Yvon Chouinard, founder and sole owner of the private Patagonia company wrote a book about his journey with that company, “Let My People Go Surfing: The Education of a Reluctant Businessman”.  He named his company after the beautiful and untamed Patagonia he experienced on an epic journey in the 70’s.  His company was actually created to provide him and his friends the requisite gear to experience what he found in Patagonia (in the picture above) and other beautiful places. 

It is one of the more obscure business books I have read.  His disdain for business and becoming a businessman makes him an unlikely leader of a billion dollar clothing and gear line.  He says in the book:

“After we had pondered our responsibilities and financial liabilities, one day it dawned on me that I was a businessman and would probably be one for a long time. It was also clear that in order to survive at this game, we had to get serious. I also knew that I would never be happy playing by the normal rules of business; I wanted to distance myself as far as possible from those pasty-faced corpses in suits I saw in airline magazine ads. If I had to be a businessman, I was going to do it on my own terms.” 
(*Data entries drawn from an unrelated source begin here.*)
(** X8: [Insert(begin() + 1, 2)] then [Erase] on the full vector
    {1, 3, 4} *)
Lemma X8_Insert_Erase_roundtrip_witness :
  ∃ v1 it old v2 it2,
    SimpleVector.Insert (vec [1; 3; 4] 3 3) 1 2 = Returns (v1, it) ∧
    SimpleVector.Insert_move (vec [1; 3; 4] 3 3) 1 2
    = Returns (v1, it, old) ∧
    SimpleVector.Erase v1 it = Returns (v2, it2) ∧
    SimpleVector.GetSize v2 = 3 ∧
    SimpleVector.elements v2 = [1; 3; 4] ∧
    it2 = 1.
Proof.
  destruct (X8_Insert_Erase_roundtrip (vec [1; 3; 4] 3 3) 1 2)
    as (v1 & it & old & v2 & it2 & Hi & Hm & He & Hs & Hel & Hit & _);
    [wf_now|bounds_now|bounds_now|].
  exists v1, it, old, v2, it2. split; [exact Hi|]. split; [exact Hm|].
  split; [exact He|]. split; [exact Hs|]. split; [exact Hel|exact Hit].
Defined.

(** X9: [Erase(begin() + 1)] then [Insert] of the erased 2 on {1, 2, 3} *)
Lemma X9_Erase_Insert_roundtrip_witness :
  ∃ v1 it v2 it2 old,
    SimpleVector.Erase (vec [1; 2; 3] 3 3) 1 = Returns (v1, it) ∧
    SimpleVector.Insert v1 it 2 = Returns (v2, it2) ∧
    SimpleVector.Insert_move v1 it 2 = Returns (v2, it2, old) ∧
    SimpleVector.GetCapacity v2 = 3 ∧
    SimpleVector.elements v2 = [1; 2; 3].
Proof.
  destruct (X9_Erase_Insert_roundtrip (vec [1; 2; 3] 3 3) 1 2)
    as (v1 & it & v2 & it2 & old & He & Hi & Hm & _ & Hc & Hel & _);
    [wf_now|bounds_now|reflexivity|].
  exists v1, it, v2, it2, old. split; [exact He|]. split; [exact Hi|].
  split; [exact Hm|]. split; [exact Hc|exact Hel].
Defined.

(** X10: positions [end()], [end() + 1] and [begin() - 1] on {1, 2, 3} *)
Lemma X10_position_checks_witness :
  SimpleVector.Erase (vec [1; 2; 3] 3 3) 3 = Undefined ∧
  SimpleVector.Erase (vec [1; 2; 3] 3 3) 4 = AssertionFailed ∧
  SimpleVector.Insert (vec [1; 2; 3] 3 3) (-1) 0 = AssertionFailed.
Proof.
  destruct (X10_position_checks (vec [1; 2; 3] 3 3)) as (He & Hout);
    [wf_now|].
  split; [exact He|]. split.
  - refine (proj1 (Hout 4 0 _)). bounds_now.
  - refine (proj1 (proj2 (Hout (-1) 0 _))). bounds_now.
Defined.
(** With a pod assigned, the builder returns at once. *)
Lemma CreateAccessResources_assigned w :
  PodName (Status (request w)) <> "" ->
  CreateAccessResources ext tmpl w
  = (("Pod already assigned -" ++ Name (request w), None), w).
Proof.
  intros Hp. unfold CreateAccessResources, bind, getRequest, ret.
  destruct (String.eqb (PodName (Status (request w))) "") eqn:E.
  - apply String.eqb_eq in E. contradiction.
  - reflexivity.
Qed.

Lemma assigned_CreateAccessResources :
  preserves I (CreateAccessResources ext tmpl).
Proof.
  intros w H. rewrite CreateAccessResources_assigned; [exact H|].
  destruct H as (Hp & _). rewrite Hp. exact assigned.
Qed.

Lemma assigned_verifyAccessResourcesBuilt :
  preserves I (verifyAccessResourcesBuilt (ExecAccessBuilder ext tmpl)).
Proof.
  unfold verifyAccessResourcesBuilt, logInfo, SetAccessResourcesNotCreated,
    SetAccessResourcesCreated.
  apply preserves_bind; [apply assigned_record | intros _].
  apply preserves_bind; [apply assigned_CreateAccessResources | intros [s [e|]]].
  - apply preserves_bind;
      [apply assigned_UpdateCondition | intros _; apply preserves_ret].
  - apply assigned_UpdateCondition.
Qed.

Lemma assigned_guard continue :
  preserves I continue -> preserves I (guard continue).
Proof.
  intros Hc. unfold guard.
  apply preserves_bind; [apply assigned_isAccessExpired | intros [[] [e|]]];
    solve [apply preserves_ret | exact Hc].
Qed.

Lemma assigned_reconcile :
  preserves I (reconcile ext (ExecAccessBuilder ext tmpl)).
Proof.
  unfold reconcile, checkDuration, provision. simpl VerifyAccessResources.
  assert (Hrefetch : preserves I refetch).
  { intros w (Hp & Hs & Hr & Hb). unfold refetch.
    destruct (stored w) as [s|] eqn:E; simpl; unfold I, assignedTo; simpl;
      repeat split; auto; rewrite E; exact Hs. }
  apply preserves_bind; [exact Hrefetch | intros [e|]];
    [apply preserves_ret|].
  apply assigned_guard.
  apply preserves_bind; [apply assigned_verifyDuration | intros [e|]];
    [apply preserves_ret|].
  apply assigned_guard.
  apply preserves_bind; [apply assigned_verifyAccessResourcesBuilt | intros [e|]];
    apply preserves_ret.
Qed.

End Assigned.

Lemma iter_fixed {A} (f : A -> A) (a : A) n : f a = a -> Nat.iter n f a = a.
Proof. intros H. induction n as [|n IH]; simpl; [reflexivity|]. now rewrite IH. Qed.

(** C3: for a request whose status names a pod already,
    [CreateAccessResources] returns at once and without an error the
    message "Pod already assigned" with the request's name, and leaves
    the world as it is: no target is resolved, nothing is created, the
    pod assigned stays; so does any number of further invocations, and
    no pass of the reconciler changes the pod assigned, in memory or in
    the cluster, nor the permission objects. *)
Theorem CreateAccessResources_idempotent ext tmpl w :
  PodName (Status (request w)) <> "" ->
  CreateAccessResources ext tmpl w
  = (("Pod already assigned -" ++ Name (request w), None), w)
  /\ (forall n,
        Nat.iter n (fun w => snd (CreateAccessResources ext tmpl w)) w = w)
  /\ (forall rs bs,
        assignedTo (PodName (Status (request w))) rs bs w ->
        forall passes,
          assignedTo (PodName (Status (request w))) rs bs
            (Nat.iter passes
               (fun w => snd (reconcile ext (ExecAccessBuilder ext tmpl) w)) w)).
Proof.
  intros Hp. split; [|split].
  - apply CreateAccessResources_assigned. exact Hp.
  - intros n. apply iter_fixed.
    rewrite CreateAccessResources_assigned by exact Hp. reflexivity.
  - intros rs bs H passes. induction passes as [|n IH]; simpl; [exact H|].
    apply (assigned_reconcile ext tmpl _ rs bs Hp). exact IH.
Qed.

Lemma CreateAccessResources_idempotent_witness :
  let w := Sample.world (Sample.requestFor "1h" [] "web-1") 0 in
  CreateAccessResources Sample.ext Sample.template w
  = (("Pod already assigned -alice-x7", None), w).
Proof.
  intros w.
  refine (proj1 (CreateAccessResources_idempotent Sample.ext Sample.template w _)).
  discriminate.
Defined.

(** ** The permissions granted *)

Lemma strings_eqb_refl l : strings_eqb l l = true.
Proof. unfold strings_eqb. destruct (list_eq_dec string_dec l l); congruence. Qed.

Lemma accessRules_leastPrivilege pod :
  forallb (leastPrivilege (PodObjName pod)) (accessRules pod) = true.
Proof.
  unfold accessRules, leastPrivilege. simpl.
  rewrite !strings_eqb_refl. reflexivity.
Qed.

(** The roles after [CreateAccessResources]: those there were, and at
    most one more, with the rules for the pod selected. *)
Lemma CreateAccessResources_roles ext tmpl w :
  let '((_, err), w') := CreateAccessResources ext tmpl w in
  roles w' = roles w
  \/ exists pod,
      GetPod ext (pods w) (request w) tmpl = (Some pod, None)
      /\ roles w'
         = {| RoleName := generateResourceName ext (Namespace (request w))
                            (Name (request w));
              Rules := accessRules pod |} :: roles w
      /\ (err = None -> PodName (Status (request w')) = PodObjName pod).
Proof.
  unfold CreateAccessResources, internalGetPod, CreateRole, CreateRoleBinding,
    SetAccessMessage, SetPodName, clientStatusUpdate, bind, record, getRequest,
    nextFault, ret, with_calls, with_faults, with_roles, with_roleBindings,
    with_stored, with_request.
  destruct w as [r st rs bs ps n fs cs]; simpl.
  destruct (String.eqb (PodName (Status r)) "") eqn:Ep; simpl; [|left; reflexivity].
  destruct (GetPod ext ps r tmpl) as [[pod|] [e|]] eqn:Eg; simpl;
    try (left; reflexivity).
  repeat (break_match; simpl);
    first [ left; reflexivity
          | right; exists pod; repeat split;
            first [discriminate | reflexivity | congruence] ].
Qed.

(** A first invocation that succeeds assigns the pod selected; the
    second then reports the assignment and changes nothing, so that
    no permission object is made twice. *)
Lemma CreateAccessResources_assigns ext tmpl w :
  PodName (Status (request w)) = "" ->
  let '((_, err), w') := CreateAccessResources ext tmpl w in
  err = None ->
  Name (request w') = Name (request w)
  /\ exists pod,
      GetPod ext (pods w) (request w) tmpl = (Some pod, None)
      /\ PodName (Status (request w')) = PodObjName pod.
Proof.
  intros Hp.
  unfold CreateAccessResources, internalGetPod, CreateRole, CreateRoleBinding,
    SetAccessMessage, SetPodName, clientStatusUpdate, bind, record, getRequest,
    nextFault, ret, with_calls, with_faults, with_roles, with_roleBindings,
    with_stored, with_request.
  destruct w as [r st rs bs ps n fs cs]; simpl in *.
  rewrite Hp. simpl.
  destruct (GetPod ext ps r tmpl) as [[pod|] [e|]] eqn:Eg; simpl;
    try discriminate.
  repeat (break_match; simpl); try discriminate;
    intros _; split; try reflexivity; exists pod; split; reflexivity.
Qed.

Lemma CreateAccessResources_twice ext tmpl w :
  PodName (Status (request w)) = "" ->
  let '((_, err), w') := CreateAccessResources ext tmpl w in
  err = None ->
  PodName (Status (request w')) <> "" ->
  CreateAccessResources ext tmpl w'
  = (("Pod already assigned -" ++ Name (request w), None), w').
Proof.
  intros Hp.
  pose proof (CreateAccessResources_assigns ext tmpl w Hp) as H.
  destruct (CreateAccessResources ext tmpl w) as [[msg err] w'].
  intros He Hne. destruct (H He) as (Hname & _).
  rewrite <- Hname.
  unfold CreateAccessResources, bind, getRequest, ret.
  destruct (String.eqb (PodName (Status (request w'))) "") eqn:E.
  - apply String.eqb_eq in E. contradiction.
  - reflexivity.
Qed.

(** C6: a role that [CreateAccessResources] creates has the two rules
    written for the pod selected: reading and watching on pods, the
    handling of sessions on pods/exec, and as resource names of each
    rule that one pod's name and nothing else; when the builder reports
    success, it is the pod assigned to the request. *)
Theorem created_role_least_privilege ext tmpl w role :
  In role (roles (snd (CreateAccessResources ext tmpl w))) ->
  ~ In role (roles w) ->
  exists targetPod,
    GetPod ext (pods w) (request w) tmpl = (Some targetPod, None)
    /\ Rules role = accessRules targetPod
    /\ forallb (leastPrivilege (PodObjName targetPod)) (Rules role) = true
    /\ Forall (fun rule => ResourceNames rule = [PodObjName targetPod]
                           /\ ~ In "*" (Verbs rule)
                           /\ ~ In "*" (Resources rule)) (Rules role)
    /\ (snd (fst (CreateAccessResources ext tmpl w)) = None ->
        PodName (Status (request (snd (CreateAccessResources ext tmpl w))))
        = PodObjName targetPod).
Proof.
  intros Hin Hnew.
  pose proof (CreateAccessResources_roles ext tmpl w) as H.
  destruct (CreateAccessResources ext tmpl w) as [[msg err] w']. simpl in *.
  destruct H as [Hsame | (pod & Hg & Hroles & Hp)].
  - rewrite Hsame in Hin. contradiction.
  - rewrite Hroles in Hin. destruct Hin as [<- | Hin]; [|contradiction].
    exists pod. simpl. repeat split; try assumption.
    + apply accessRules_leastPrivilege.
    + repeat constructor; simpl; intuition discriminate.
Qed.

Lemma created_role_least_privilege_witness :
  let w := Sample.world (Sample.requestFor "1h" [] "") 0 in
  let role := {| RoleName := "prod-alice-x7";
                 Rules := accessRules {| PodObjName := "web-0";
                                         PodObjNamespace := "prod" |} |} in
  exists targetPod,
    PodObjName targetPod = "web-0"
    /\ forallb (leastPrivilege (PodObjName targetPod)) (Rules role) = true.
Proof.
  intros w role.
  destruct (created_role_least_privilege Sample.ext Sample.template w role)
    as (pod & Hg & _ & Hlp & _).
  - left. reflexivity.
  - intros [].
  - exists pod. split; [|exact Hlp].
    injection Hg as <-. reflexivity.
Defined.

(** ** Expiry within the pass *)

(** A status helper with an obliging server and the object in the
    cluster. *)
Lemma UpdateCondition_obliging_run c w s :
  serverObliging w -> stored w = Some s ->
  UpdateCondition c w
  = (None,
     let r := setCondition (now w) c (request w) in
     {| request := r; stored := Some (with_status (Status r) s);
        roles := roles w; roleBindings := roleBindings w; pods := pods w;
        now := now w; faults := tl (faults w);
        calls := CallStatusUpdate (Status r) :: CallSetCondition c :: calls w |}).
Proof.
  unfold serverObliging, UpdateCondition, clientStatusUpdate, bind, record,
    getRequest, nextFault, ret.
  destruct w as [r st rs bs ps n fs cs]; simpl.
  intros Hob ->. destruct Hob as [|f fs -> Hob]; reflexivity.
Qed.
Lemma select_data_ok thr stats data :
  Forall (fun kv => in_float_range kv.2) stats ->
  exists r, Visualizing.select_data thr stats data = Ok r.
Proof.
  intros Hall. revert data.
  induction Hall as [|[pc [r t]] stats Ht _ IH]; intros data.
  - cbn. eauto.
  - cbn [Visualizing.select_data].
    rewrite (percentage_of_in_range r t Ht). cbn. apply IH.
Qed.

Lemma select_data_no_zero_division thr stats data :
  Forall (fun kv => kv.2.2 <> 0) stats ->
  Visualizing.select_data thr stats data <> Raise ZeroDivisionError.
Proof.
  intros Hall. revert data.
  induction Hall as [|[pc [r t]] stats Ht _ IH]; intros data.
  - done.
  - cbn [Visualizing.select_data].
    destruct (percentage_of_nonzero r t Ht) as [-> | ->]; [|done]. cbn.
    apply IH.
Qed.

Lemma select_data_raises thr stats data :
  Forall (fun kv => kv.2.2 = 0 \/ in_float_range kv.2) stats ->
  Exists (fun kv => kv.2.2 = 0) stats ->
  Visualizing.select_data thr stats data = Raise ZeroDivisionError.
Proof.
  intros Hall Hex. revert data.
  induction Hex as [[pc [r t]] stats Ht|[pc [r t]] stats _ IH];
    intros data; cbn [Visualizing.select_data].
  - cbn in Ht. subst t. reflexivity.
  - apply Forall_cons_1 in Hall as [[Ht | Ht] Hall]; cbn [snd] in Ht.
    + subst t. reflexivity.
    + rewrite (percentage_of_in_range r t Ht). cbn. by apply IH.
Qed.

Lemma log_percentages_in_range stats :
  Forall (fun kv => in_float_range kv.2) stats ->
  Visualizing.log_percentages stats = Ok tt.
Proof.
  induction 1 as [|[pc [r t]] stats Ht _ IH]; [done|].
  cbn [Visualizing.log_percentages].
  rewrite (percentage_of_in_range r t Ht). exact IH.
Qed.
(** * autogain.py: dynamic microphone gain control

    A shallow embedding of [autogain.py] and the properties of its
    gain controller, no-signal detection, RMS meter and calibration, of
    the capture and gain-reading helpers, the interactive prompts and the
    test mode.

    Modelling conventions.
    - Python floats are modelled as real numbers [R]: comparisons, [min],
      [max], [+], [-], [*], [/], [sqrt] and [**] are the exact operations.
      Rounding error, NaN and infinities are outside the model.
    - Python integers are [Z]; text is an ASCII [string].
    - The module-level constants that configure the program are the fields
      of the record [config]; [default_config] holds the values written in
      the source.
    - External processes (ffmpeg, amixer, the no-signal action) and
      [time.sleep] are modelled by the results they hand back ([cycle_io])
      and by the trace of [event]s the program emits.  Output of
      [debug_print] and [print] is not modelled.
    - The infinite [while True] loop is modelled by its finite prefixes:
      one [cycle_io] per iteration. *)

From Stdlib Require Import Reals Lra Lia ZArith Bool Ascii String List Permutation.
From Stdlib Require Strings.Byte.
Import ListNotations.

Open Scope R_scope.

(** ** Default configuration *)

Record config : Type := {
  MICROPHONE_NAME : string;
  MIN_GAIN_DB : Z;
  MAX_GAIN_DB : Z;
  GAIN_STEP_DB : Z;
  NOISE_THRESHOLD_HIGH : R;
  NOISE_THRESHOLD_LOW : R;
  NO_SIGNAL_THRESHOLD : R;
  NO_SIGNAL_COUNT_THRESHOLD : Z;
  SAMPLING_RATE : Z;
  LOWCUT : Z;
  HIGHCUT : Z;
  FILTER_ORDER : Z;
  SLEEP_SECONDS : Z
}.

Definition default_config : config := {|
  MICROPHONE_NAME := "Line In 1 Gain";
  MIN_GAIN_DB := 30;
  MAX_GAIN_DB := 38;
  GAIN_STEP_DB := 3;
  NOISE_THRESHOLD_HIGH := 1 / 100;
  NOISE_THRESHOLD_LOW := 1 / 1000;
  NO_SIGNAL_THRESHOLD := 1 / 1000000;
  NO_SIGNAL_COUNT_THRESHOLD := 3;
  SAMPLING_RATE := 48000;
  LOWCUT := 2000;
  HIGHCUT := 8000;
  FILTER_ORDER := 4;
  SLEEP_SECONDS := 10
|}.

(** [REFERENCE_PRESSURE = 20e-6] *)
Definition REFERENCE_PRESSURE : R := 20 / 1000000.

Definition DEFAULT_SNR : R := 80.
Definition DEFAULT_SELF_NOISE : R := 14.
Definition DEFAULT_CLIPPING : R := 120.
Definition DEFAULT_SENSITIVITY : R := -28.

(** [10 ** x] on floats. *)
Definition pow10 (x : R) : R := Rpower 10 x.

Definition def_full_scale : R :=
  REFERENCE_PRESSURE *
  pow10 (DEFAULT_CLIPPING / 20) *
  pow10 (DEFAULT_SENSITIVITY / 20).

(** ** Python number conversions *)

(** [int(x)] on a float: truncation toward zero. *)
Definition py_int (x : R) : Z :=
  if Rle_dec 0 x then Int_part x else (- Int_part (- x))%Z.

(** [round(x)] on a float: nearest integer, ties to the even one. *)
Definition py_round (x : R) : Z :=
  let f := Int_part x in
  let d := x - IZR f in
  if Rlt_dec d (1 / 2) then f
  else if Rlt_dec (1 / 2) d then (f + 1)%Z
  else if Z.even f then f else (f + 1)%Z.

(** The number printed by [f"{x:.7f}"]: [x] rounded to seven decimals. *)
Definition format_7f (x : R) : R :=
  IZR (py_round (x * 10000000)) / 10000000.

(** ** Events and external results *)

Inductive event : Type :=
| Amixer_sset (mic_name : string) (gain : Z)
    (* subprocess.check_call(['amixer', 'sset', mic_name, f'{gain}dB']) *)
| No_signal_action
    (* subprocess.call(NO_SIGNAL_ACTION, shell=True) *)
| Sleep (seconds : Z).
    (* time.sleep(seconds) *)

Definition is_sset (e : event) : bool :=
  match e with Amixer_sset _ _ => true | _ => false end.

Definition is_action (e : event) : bool :=
  match e with No_signal_action => true | _ => false end.

(** What the outside world hands back during one iteration of the loop. *)
Record cycle_io : Type := {
  captured : option (list R);   (* capture_audio(RTSP_URL) *)
  amixer_sget : option R;       (* get_gain_db(MICROPHONE_NAME) *)
  amixer_sset_ok : bool         (* amixer sset exits with status 0 *)
}.

(** ** Audio and gain helpers *)

Definition set_gain_db (cfg : config) (mic_name : string) (gain_db : R)
    (amixer_ok : bool) : bool * list event :=
  let gain_db := Rmax (Rmin gain_db (IZR (MAX_GAIN_DB cfg)))
                      (IZR (MIN_GAIN_DB cfg)) in
  (amixer_ok, [Amixer_sset mic_name (py_int gain_db)]).

(** [np.mean] *)
Definition mean (a : list R) : R :=
  fold_right Rplus 0 a / INR (length a).

Definition measure_rms (audio : list R) : R :=
  if (0 <? length audio)%nat
  then sqrt (mean (map (fun x => x ^ 2) audio))
  else 0.

(** [scipy.signal.butter] with [btype='band'] and [fs] given rejects the
    critical frequencies with a [ValueError] unless
    [0 < lowcut < highcut < fs / 2] (stated here for a positive sample
    rate); otherwise it designs the filter. *)
Definition butter_accepts (lowcut highcut fs : Z) : bool :=
  ((0 <? lowcut) && (lowcut <? highcut) && (2 * highcut <? fs))%Z.

(** Result of running loop iterations: either the loop goes on with the
    new [no_signal_count], or an exception leaves [dynamic_gain_control]. *)
Inductive outcome : Type :=
| Next (no_signal_count : Z) (trace : list event)
| Raised (trace : list event).

Definition trace_of (o : outcome) : list event :=
  match o with Next _ tr => tr | Raised tr => tr end.

(** The numeric part of [scipy.signal]: the type of second-order sections,
    the Butterworth design for accepted frequencies, and [sosfilt]. *)
Record scipy_signal : Type := {
  sos : Type;
  butter_design : Z -> Z -> Z -> Z -> sos;
  sosfilt : sos -> list R -> list R
}.

Section Filter.

Variable scipy : scipy_signal.

Definition butter (order lowcut highcut fs : Z) : option (sos scipy) :=
  if butter_accepts lowcut highcut fs
  then Some (butter_design scipy order lowcut highcut fs)
  else None.

(** [None] stands for the [ValueError] raised by [butter]. *)
Definition bandpass_filter (audio : list R) (lowcut highcut fs order : Z)
    : option (list R) :=
  match butter order lowcut highcut fs with
  | Some s => Some (sosfilt scipy s audio)
  | None => None
  end.

(** ** Dynamic gain control loop *)

(** Lines 275-283: no-signal detection. *)
Definition no_signal_detection (cfg : config) (rms : R)
    (no_signal_count : Z) : Z * list event :=
  if Rlt_dec rms (NO_SIGNAL_THRESHOLD cfg) then
    let no_signal_count := (no_signal_count + 1)%Z in
    (no_signal_count,
     if (no_signal_count >=? NO_SIGNAL_COUNT_THRESHOLD cfg)%Z
     then [No_signal_action] else [])
  else (0%Z, []).

(** Lines 291-294: the value passed to [set_gain_db], if any. *)
Definition gain_request (cfg : config) (rms : R) (current_gain : R)
    : option R :=
  if Rgt_dec rms (NOISE_THRESHOLD_HIGH cfg)
  then Some (current_gain - IZR (GAIN_STEP_DB cfg))
  else if Rlt_dec rms (NOISE_THRESHOLD_LOW cfg)
  then Some (current_gain + IZR (GAIN_STEP_DB cfg))
  else None.

(** Lines 275-296: the iteration once [rms] has been measured. *)
Definition control_step (cfg : config) (rms : R) (no_signal_count : Z)
    (io : cycle_io) : outcome :=
  let '(no_signal_count, ev_signal) :=
    no_signal_detection cfg rms no_signal_count in
  match amixer_sget io with
  | None => Next no_signal_count (ev_signal ++ [Sleep (SLEEP_SECONDS cfg)])
  | Some current_gain =>
      let ev_gain :=
        match gain_request cfg rms current_gain with
        | Some g =>
            snd (set_gain_db cfg (MICROPHONE_NAME cfg) g (amixer_sset_ok io))
        | None => []
        end in
      Next no_signal_count
           (ev_signal ++ ev_gain ++ [Sleep (SLEEP_SECONDS cfg)])
  end.

(** Lines 265-296: one iteration of [while True]. *)
Definition loop_body (cfg : config) (no_signal_count : Z) (io : cycle_io)
    : outcome :=
  match captured io with
  | None => Next no_signal_count [Sleep (SLEEP_SECONDS cfg)]
  | Some audio =>
      if (length audio =? 0)%nat
      then Next no_signal_count [Sleep (SLEEP_SECONDS cfg)]
      else
        match bandpass_filter audio (LOWCUT cfg) (HIGHCUT cfg)
                              (SAMPLING_RATE cfg) (FILTER_ORDER cfg) with
        | None => Raised []
        | Some filtered =>
            control_step cfg (measure_rms filtered) no_signal_count io
        end
  end.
Okay, maybe a little more than disdain.  Hatred actually probably fits his feelings better, but like it or not, he had become what he disliked most.  There are several key things to note in what he said:

  • He weighted the responsibilities and liabilities
  • He realized that survival required getting serious
  • If he was going to be a businessman, he would do it his own way

He seems to sum up why our coaches are so motivated to help leaders be more intentional in their leadership.  Why one of the hills we’ll die on is helping them get clear on the most important priorities and build accountability structures to help accomplish them.  Leadership requires weighing the responsibility and getting serious about business in order to survive.

He also points to why we think a Lifeplan is so essential for a leader.  Their business should serve the life they were intended to live.  The life they were placed here for that makes them feel most alive, most glorifies God, and best serves humanity.

This is the place where Chouinard and I diverge.  He says, “If I had to be a businessman, I was going to do it on my own terms.”  I say that we were all born to be leaders (of our families, enterprise, and community) and that we need to do it on His terms and not ours.  

That is the place where His divinity and humanity’s great need most powerfully meet.

  • Are you aware of your reluctance to lead?
  • What is it costing you and those under your responsibility?
  • Is it time for you to get serious (whether you like it or not)?
  • Who is in your life that can actually challenge you about this sort of thing? (Most senior leaders don’t have anyone in their orbit who they have permission to do that.)